Chip Somodevilla/Getty Images
Chip Somodevilla/Getty Images

Best-selling author and conservative commentator Ann Coulter addressed a panel of the Washington Post-sponsored “Free to State: A New Era for the First Amendment” conference Tuesday.

Moderated by the Post’s Charles Lane, Coulter gave her thoughts on free speech today, along with law professor and former American Civil Liberties Union President Nadine Strossen. The topic was “On Offense,” an examination of offensiveness as it pertains to free speech in today’s polarized climate.

Lane asked Coulter, well known for her refusal to water down her arguments and rhetoric, if she felt she ever went ‘too far.’ “I don’t think so,” she replied.

Coulter focused on “offensiveness” being an excuse for political violence against speakers. “‘The immigration laws that are on the books, we should enforce them.’ That apparently is worthy of riots,” Coulter gave as an example. Coulter made headlines nationwide when fears of political violence lead to the cancellation of her speaking date at the University of California, Berkeley.

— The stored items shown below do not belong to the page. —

(** * Path finding between two anchor segments of an assembly graph

    A shallow embedding of [unicycler/path_finding.py] and the proofs of the
    properties its specification states.

    Conventions of the embedding:
    - a signed segment reference is a [Z], a path a [list Z];
    - Python dictionaries are [gmap]s, the set of final paths a [gset];
    - Python floats (depths, scaled scores, score fractions) are exact
      rationals [Q];
    - exceptions and the [while] loops are carried by the [outcome] monad:
      a loop takes a fuel argument and answers [OutOfFuel] when it is
      exhausted;
    - the graph class, the settings module, the helpers of [misc] and the
      alignment wrappers are not part of the file under study: the graph is
      a record of its attributes and methods, the others are the fields of
      the class [Imports]. *)

From Stdlib Require Import ZArith QArith Qround Lqa Ascii.
From stdpp Require Import gmap list sets sorting.

Close Scope Q_scope.
Local Open Scope Z_scope.

(** ** Python values and idioms *)

Abbreviation path := (list Z).
Abbreviation dna := (list ascii).

(** [l.count(x)] *)
Definition py_count (x : Z) (l : list Z) : Z :=
  Z.of_nat (length (filter (λ y, y = x) l)).

(** Index of a slice bound in a sequence of length [n]: negative bounds count
    from the end, and every bound is clamped to [0, n]. *)
Definition slice_index (n : nat) (i : Z) : nat :=
  if decide (i < 0) then Z.to_nat (Z.max 0 (i + Z.of_nat n))
  else Z.to_nat (Z.min i (Z.of_nat n)).

(** [l[lo:hi]], an absent bound being [None]. *)
Definition py_slice {A} (lo hi : option Z) (l : list A) : list A :=
  let n := length l in
  let a := from_option (slice_index n) 0%nat lo in
  let b := from_option (slice_index n) n hi in
  take (b - a) (drop a l).

(** [min(...)] of a sequence of integers; [None] on the empty sequence, where
    Python raises [ValueError]. *)
Definition py_min (l : list Z) : option Z :=
  match l with
  | [] => None
  | x :: l' => Some (foldl Z.min x l')
  end.

(** [sorted(l, key=...)]: a stable sort, written as an insertion sort in which
    an element is placed before the first one that does not rank strictly
    before it. [le x y] reads "the key of x is at most the key of y". *)
Section Sorted.
Context {A : Type} (le : A → A → bool).

Fixpoint py_insert (x : A) (l : list A) : list A :=
  match l with
  | [] => [x]
  | y :: l' => if le x y then x :: l else y :: py_insert x l'
  end.

Definition py_sorted (l : list A) : list A := foldr py_insert [] l.
End Sorted.

(** [int(round(x))]: rounding to the nearest integer, ties to the even one. *)
Definition py_round (x : Q) : Z :=
  let f := Qfloor x in
  let r := (x - inject_Z f)%Q in
  match (r ?= 1 # 2)%Q with
  | Lt => f
  | Gt => f + 1
  | Eq => if Z.even f then f else f + 1
  end.

#[global] Instance Qle_decision (x y : Q) : Decision (x <= y)%Q.
Proof.
  destruct (Qle_bool x y) eqn:E.
  - left. by apply Qle_bool_iff.
  - right. intros H. apply Qle_bool_iff in H. congruence.
Defined.

#[global] Instance Qlt_decision (x y : Q) : Decision (x < y)%Q.
Proof.
  destruct (Qle_bool y x) eqn:E.
  - right. apply Qle_bool_iff in E. by apply Qle_not_lt.
  - left. apply Qnot_le_lt. intros H. apply Qle_bool_iff in H. congruence.
Defined.

(** ** Exceptions and loops *)

Inductive exn := TooManyPaths | KeyError | IndexError | ValueError.

Inductive outcome (A : Type) : Type :=
  | Ret (a : A)
  | Raise (e : exn)
  | OutOfFuel.
Arguments Ret {A} a.
Arguments Raise {A} e.
Arguments OutOfFuel {A}.

#[global] Instance outcome_ret : MRet outcome := @Ret.
#[global] Instance outcome_bind : MBind outcome := λ A B f m,
  match m with
  | Ret a => f a
  | Raise e => Raise e
  | OutOfFuel => OutOfFuel
  end.

(** A [for] loop whose body may raise. *)
Fixpoint for_each {S B} (body : S → B → outcome S) (s : S) (l : list B)
  : outcome S :=
  match l with
  | [] => Ret s
  | b :: l' => s' ← body s b; for_each body s' l'
  end.

(** [d[k]] and [l[-1]] raise on a missing key and on an empty list. *)
Definition getitem {K V} `{Countable K} (d : gmap K V) (k : K) : outcome V :=
  match d !! k with
  | Some v => Ret v
  | None => Raise KeyError
  end.

Definition last_item {A} (l : list A) : outcome A :=
  match last l with
  | Some x => Ret x
  | None => Raise IndexError
  end.

Definition min_item (l : list Z) : outcome Z :=
  match py_min l with
  | Some x => Ret x
  | None => Raise ValueError
  end.

(** ** The graph, as the path finder sees it *)

Record Segment := {
  depth : Q;
  get_length_no_overlap : Z → Z
}.

Record Graph := {
  forward_links : gmap Z (list Z);
  segments : gmap Z Segment;
  overlap : Z;
  get_path_length : path → Z;
  get_path_sequence : path → dna;
  seq_from_signed_seg_num : Z → dna;
  max_path_segment_count : Z → Q → Z
}.

Record Settings := {
  MIN_RELATIVE_PATH_LENGTH : Q;
  MAX_RELATIVE_PATH_LENGTH : Q;
  ALL_PATH_SEARCH_MAX_WORKING_PATHS : Z;
  ALL_PATH_SEARCH_MAX_FINAL_PATHS : Z;
  PROGRESSIVE_PATH_SEARCH_MAX_WORKING_PATHS : Z;
  PROGRESSIVE_PATH_SEARCH_SCORE_FRACTION : Q
}.

(** What an alignment wrapper answers, once its comma-separated text is
    split: field 5 is the end position in the read, field 6 the raw score and
    field 7 the scaled score. *)
Record Alignment := {
  seq_end_pos : Z;
  raw_score : Z;
  scaled_score : Q
}.

(** [reverse_path]: reverses the order and the sign of a path. *)
Definition reverse_path (p : path) : path := Z.opp <$> reverse p.

(** [path.count(next_seg) + path.count(-next_seg)] *)
Definition count_so_far (next_seg : Z) (p : path) : Z :=
  py_count next_seg p + py_count (- next_seg) p.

Strossen gave a full-throated defense of free speech in nearly every situation, in the tradition of her organization. Coulter and Strossen found common ground on their condemnation of European so-called “hate-speech” laws, with Ann pointing to a double standard in allowing Muslim preachers to avoid prosecution.

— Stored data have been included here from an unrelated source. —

(** C4.  Without a required argument [hasOption] is true exactly when the
    flag is an element of the raw arguments (string equality, no folding,
    no abbreviation).  With a required argument it is true exactly when the
    leftmost occurrence is followed by an element, so it is false when that
    occurrence is the last element. *)
Theorem hasOption_exact_match :
  forall (c : Command) (flag : string),
    (hasOption c flag false = true <-> In flag (argv c))
    /\ (hasOption c flag true = true <->
        exists pre v post,
          argv c = (pre ++ flag :: v :: post)%list /\ ~ In flag pre)
    /\ (forall pre,
          argv c = (pre ++ [flag])%list -> ~ In flag pre ->
          hasOption c flag true = false)
    /\ (hasOption c flag true = true -> hasOption c flag false = true).
Proof.
  intros c flag. unfold hasOption.
  destruct (find_index flag (argv c)) as [i|] eqn:E.
  - apply find_index_Some in E.
    destruct E as (pre & post & Hraw & Hout & <-).
    assert (Huniq : forall pre' post',
               argv c = (pre' ++ flag :: post')%list -> ~ In flag pre' ->
               post' = post).
    { intros pre' post' H' Hout'.
      assert (E1 : find_index flag (argv c) = Some (List.length pre))
        by (apply find_index_Some; exists pre, post; tauto).
      assert (E2 : find_index flag (argv c) = Some (List.length pre'))
        by (apply find_index_Some; exists pre', post'; tauto).
      rewrite E1 in E2. injection E2 as Hlen.
      rewrite Hraw in H'.
      assert (Hd : skipn (List.length pre) (pre ++ flag :: post)
                   = skipn (List.length pre) (pre' ++ flag :: post'))
        by (now rewrite H').
      rewrite Hlen in Hd at 2.
      rewrite !skipn_app, !skipn_all, !Nat.sub_diag in Hd. simpl in Hd.
      congruence. }
    rewrite Hraw, length_app. simpl.
    repeat split.
    + intros _. apply in_or_app. right. now left.
    + destruct post as [|v post].
      * intros H. apply Nat.ltb_lt in H. simpl in H. lia.
      * intros _. exists pre, v, post. tauto.
    + intros (pre' & v & post' & H' & Hout').
      rewrite Hraw in *.
      rewrite <- (Huniq pre' (v :: post') H' Hout').
      apply Nat.ltb_lt. simpl. lia.
    + intros pre' H' Hout'. rewrite Hraw in *.
      rewrite <- (Huniq pre' [] H' Hout').
      apply Nat.ltb_ge. simpl. lia.
  - apply find_index_None in E.
    repeat split; try discriminate.
    + intros H. contradiction.
    + intros (pre & v & post & H & _). exfalso. apply E. rewrite H.
      apply in_or_app. right. now left.
Qed.

End ClassifierClaims.

(* ===================================================================== *)
(** * Results about strings and [os.path.splitext] *)
(* ===================================================================== *)

Section StringFacts.

Import PyStr.

Lemma append_empty_r (s : string) : s ++ "" = s.
Proof. induction s as [|a s IH]; simpl; [reflexivity | now rewrite IH]. Qed.

Lemma take_drop (n : nat) (s : string) : take n s ++ drop n s = s.
Proof.
  revert s. induction n as [|n IH]; intros [|a s]; simpl; try reflexivity.
  now rewrite IH.
Qed.

Lemma drop_drop (m n : nat) (s : string) : drop n (drop m s) = drop (m + n) s.
Proof.
  revert s. induction m as [|m IH]; intros s; simpl; [reflexivity|].
  destruct s as [|a s]; [now destruct n | apply IH].
Qed.

Lemma mem_drop (c : ascii) (n : nat) (s : string) :
  mem c s = false -> mem c (drop n s) = false.
Proof.
  revert s. induction n as [|n IH]; intros [|a s]; simpl; auto.
  intros H. apply orb_false_iff in H. now apply IH.
Qed.

(** What [rfind_from] returns: the accumulator when the needle is absent,
    and otherwise the position of an occurrence after which there is no
    further one. *)
Lemma rfind_from_spec (c : ascii) (s : string) (i acc : Z) :
  (mem c s = false /\ rfind_from c s i acc = acc)
  \/ (exists (n : nat) (rest : string),
         rfind_from c s i acc = (i + Z.of_nat n)%Z
         /\ drop n s = String c rest /\ mem c rest = false).
Proof.
  revert i acc. induction s as [|a s IH]; intros i acc; simpl.
  - left. split; reflexivity.
  - destruct (IH (i + 1)%Z (if Ascii.eqb a c then i else acc))
      as [[Hno Hr] | (n & rest & Hr & Hd & Hno)].
    + destruct (Ascii.eqb_spec a c) as [->|Hne].
      * right. exists 0, s. simpl. rewrite Hr, Z.add_0_r. tauto.
      * left. simpl. tauto.
    + right. exists (S n), rest. simpl.
      rewrite Hr. split; [lia | tauto].
Qed.

Lemma rfind_spec (s : string) (c : ascii) :
  (mem c s = false /\ rfind s c = (-1)%Z)
  \/ (exists (n : nat) (rest : string),
         rfind s c = Z.of_nat n
         /\ drop n s = String c rest /\ mem c rest = false).
Proof.
  unfold rfind.
  destruct (rfind_from_spec c s 0 (-1)) as [H | (n & rest & H)];
    [left; exact H | right; exists n, rest; exact H].
Qed.

(** The two components of [splitext] concatenate to the path; the second
    one is empty, or a dot followed by characters that hold neither a dot
    nor a separator. *)
Lemma path_splitext_spec (p : string) :
  let (root, ext) := Os.path_splitext p in
  root ++ ext = p
  /\ (ext = ""
      \/ exists rest, ext = String "."%char rest
                      /\ mem "."%char rest = false
                      /\ mem "/"%char rest = false).
Proof.
  unfold Os.path_splitext.
  destruct (Z.ltb_spec (rfind p "/"%char) (rfind p "."%char)) as [Hlt|Hge];
    [|split; [apply append_empty_r | now left]].
  destruct (Os.has_non_dot _ _ _);
    [|split; [apply append_empty_r | now left]].
  split; [apply take_drop|]. right.
  destruct (rfind_spec p "."%char) as [[_ Hd] | (n & rest & Hd & Hdrop & Hno)].
  - exfalso. rewrite Hd in Hlt.
    destruct (rfind_spec p "/"%char) as [[_ Hs] | (m & ? & Hs & _)]; lia.
  - rewrite Hd, Nat2Z.id, Hdrop. exists rest. repeat split; [exact Hno|].
    destruct (rfind_spec p "/"%char)
      as [[Hnone _] | (m & rest' & Hs & Hdrop' & Hno')].
    + apply (mem_drop _ n) in Hnone. rewrite Hdrop in Hnone. exact Hnone.
    + rewrite Hs, Hd in Hlt.
      assert (Hn : n = m + S (n - m - 1)) by lia.
      rewrite Hn, <- drop_drop, Hdrop' in Hdrop. simpl in Hdrop.
      apply (mem_drop _ (n - m - 1)) in Hno'. rewrite Hdrop in Hno'.
      exact Hno'.
Qed.

End StringFacts.

(* ===================================================================== *)
(** * Results about [Naked/toolshed/system.py] *)
(* ===================================================================== *)

Section SystemClaims.

Import Py.

(** C7.  The decorated functions agree with the plain helpers applied to
    the working directory: [list_all_files_cwd] (whatever is passed for its
    dropped parameter, the default included) lists the working directory,
    [list_filter_files_cwd] filters the working directory, [cwd] returns
    the working directory and [fullpath] joins the working directory with
    the name. *)
Theorem cwd_wrappers_supply_working_directory :
  forall w : Os.World,
    (forall dir : string,
        System.list_all_files_cwd w dir
        = System.list_all_files w (Os.getcwd w))
    /\ (forall extension_filter : string,
          System.list_filter_files_cwd w extension_filter
          = System.list_filter_files w extension_filter (Os.getcwd w))
    /\ (forall dir : string, System.cwd w dir = Os.getcwd w)
    /\ (forall file_name : string,
          System.fullpath w file_name
          = Os.path_join (Os.getcwd w) [file_name]).
Proof.
  intros w.
  unfold System.list_all_files_cwd, System.list_filter_files_cwd,
    System.cwd, System.fullpath, System.currentdir_firstargument,
    System.currentdir_lastargument, System.currentdir_to_basefile.
  repeat split.
Qed.

(** The wrappers on a concrete directory. *)
Example cwd_wrappers_run :
  System.list_all_files_cwd demo_world "" = Ok ["a.py"; "notes.txt"]
  /\ System.list_filter_files_cwd demo_world "py" = Ok ["a.py"]
  /\ System.cwd demo_world "" = "/home/u/proj"
  /\ System.fullpath demo_world "a.py" = "/home/u/proj/a.py".
Proof. repeat split. Qed.

Example file_extension_runs :
  map System.file_extension
      ["a/b.c/d"; ".bashrc"; "x.tar.gz"; "a/..x"; "..a.b"; "foo."]
  = [("a/b.c/d", ""); (".bashrc", ""); ("x.tar", ".gz"); ("a/..x", "");
     ("..a", ".b"); ("foo", ".")].
Proof. reflexivity. Qed.

(** C9.  [dir_exists] is [file_exists]: both are true exactly when the path
    resolves to anything at all.  On a regular file [dir_exists] is true
    while [is_dir] is false; [is_dir] is true exactly on directories. *)
Theorem dir_exists_is_path_existence :
  forall (w : Os.World) (p : string),
    System.dir_exists w p = System.file_exists w p
    /\ (System.dir_exists w p = true <-> Os.stat w p <> None)
    /\ (System.is_file w p = true ->
        System.dir_exists w p = true /\ System.is_dir w p = false)
    /\ (System.is_dir w p = true <-> Os.stat w p = Some Os.Directory).
Proof.
  intros w p.
  unfold System.dir_exists, System.file_exists, System.is_file,
    System.is_dir, Os.path_exists, Os.path_isfile, Os.path_isdir.
  destruct (Os.stat w p) as [[| |]|]; repeat split;
    congruence || discriminate || auto.
Qed.

(** C10.  [stderr] writes the text to the standard error stream, and
    nothing else; it then raises [SystemExit] with the given code exactly
    when the code is not zero, and returns exactly when it is zero, which
    is the default. *)
Theorem stderr_writes_then_exits_iff_nonzero :
  forall (text : string) (exit : Z),
    trace (System.stderr text exit) = [Stderr text]
    /\ (outcome (System.stderr text exit) = Raise (SystemExit exit)
        <-> exit <> 0%Z)
    /\ (outcome (System.stderr text exit) = Ok tt <-> exit = 0%Z)
    /\ System.stderr text System.stderr_default_exit = ([Stderr text], Ok tt).
Proof.
  intros text exit. unfold System.stderr, truthy.
  destruct (Z.eqb_spec exit 0) as [->|Hne]; simpl.
  - repeat split; intros; congruence.
  - repeat split; intros; congruence.
Qed.

End SystemClaims.

(* ===================================================================== *)
(** * Results about the dispatcher *)
(* ===================================================================== *)

Section DispatcherClaims.

Import Py.

(** A primary command outside the recognised ones fails each of the five
    comparisons of the chain. *)
Lemma unrecognized_comparisons (s : string) :
  ~ In s App.recognized_commands ->
  String.eqb s "test" = false /\ String.eqb s "dl" = false
  /\ String.eqb s "loc" = false /\ String.eqb s "yaml" = false
  /\ String.eqb s "bump" = false.
Proof.
  unfold App.recognized_commands. simpl. intros H.
  repeat split; apply String.eqb_neq; intros ->; apply H; tauto.
Qed.

Ltac skip_commands H :=
  destruct (unrecognized_comparisons _ H) as (-> & -> & -> & -> & ->).

(** With one of the recognised primary commands none of the three printers
    is called, whatever the classifier answers to the three queries. *)
Lemma recognized_command_calls_no_printer
      (C : Type) (api : App.CommandAPI C)
      (w : Os.World) (argv0 : string) (args : list string) :
  App.command_suite_validates (App.Command argv0 args) = true ->
  In (App.cmd (App.Command argv0 args)) App.recognized_commands ->
  ~ In (Call Help_print_help) (trace (App.main w argv0 args))
  /\ ~ In (Call Usage_print_usage) (trace (App.main w argv0 args))
  /\ ~ In (Call Version_print_version) (trace (App.main w argv0 args)).
Proof.
  intros Hv Hc. unfold App.main. rewrite Hv.
  unfold App.recognized_commands in Hc. simpl in Hc.
  destruct Hc as [Hc|[Hc|[Hc|[Hc|[Hc|[]]]]]]; rewrite <- Hc; simpl;
    repeat match goal with
           | |- context [if ?b then _ else _] => destruct b
           end;
    simpl; repeat split; intros H; intuition discriminate.
Qed.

Coulter posited that there were instances in which  she supported less free speech than Strossen and others in which  she supported more. Challenged by Lane and Strossen to find an area in which she advocated for more free speech than Stossen, Coulter pointed to the ACLU’s support of bans on protesters at abortion clinics. Coulter then smiled and raised her arms in triumph exclaiming, “Ann wins!”

Lane closed the panel by asking Coulter what she thought the mainstream media and political left would be doing to counter her message if they were “smart.”

Coulter replied that she would recommend acting roughly as they do now “pretending I don’t exist and preventing me from speaking at college campuses.”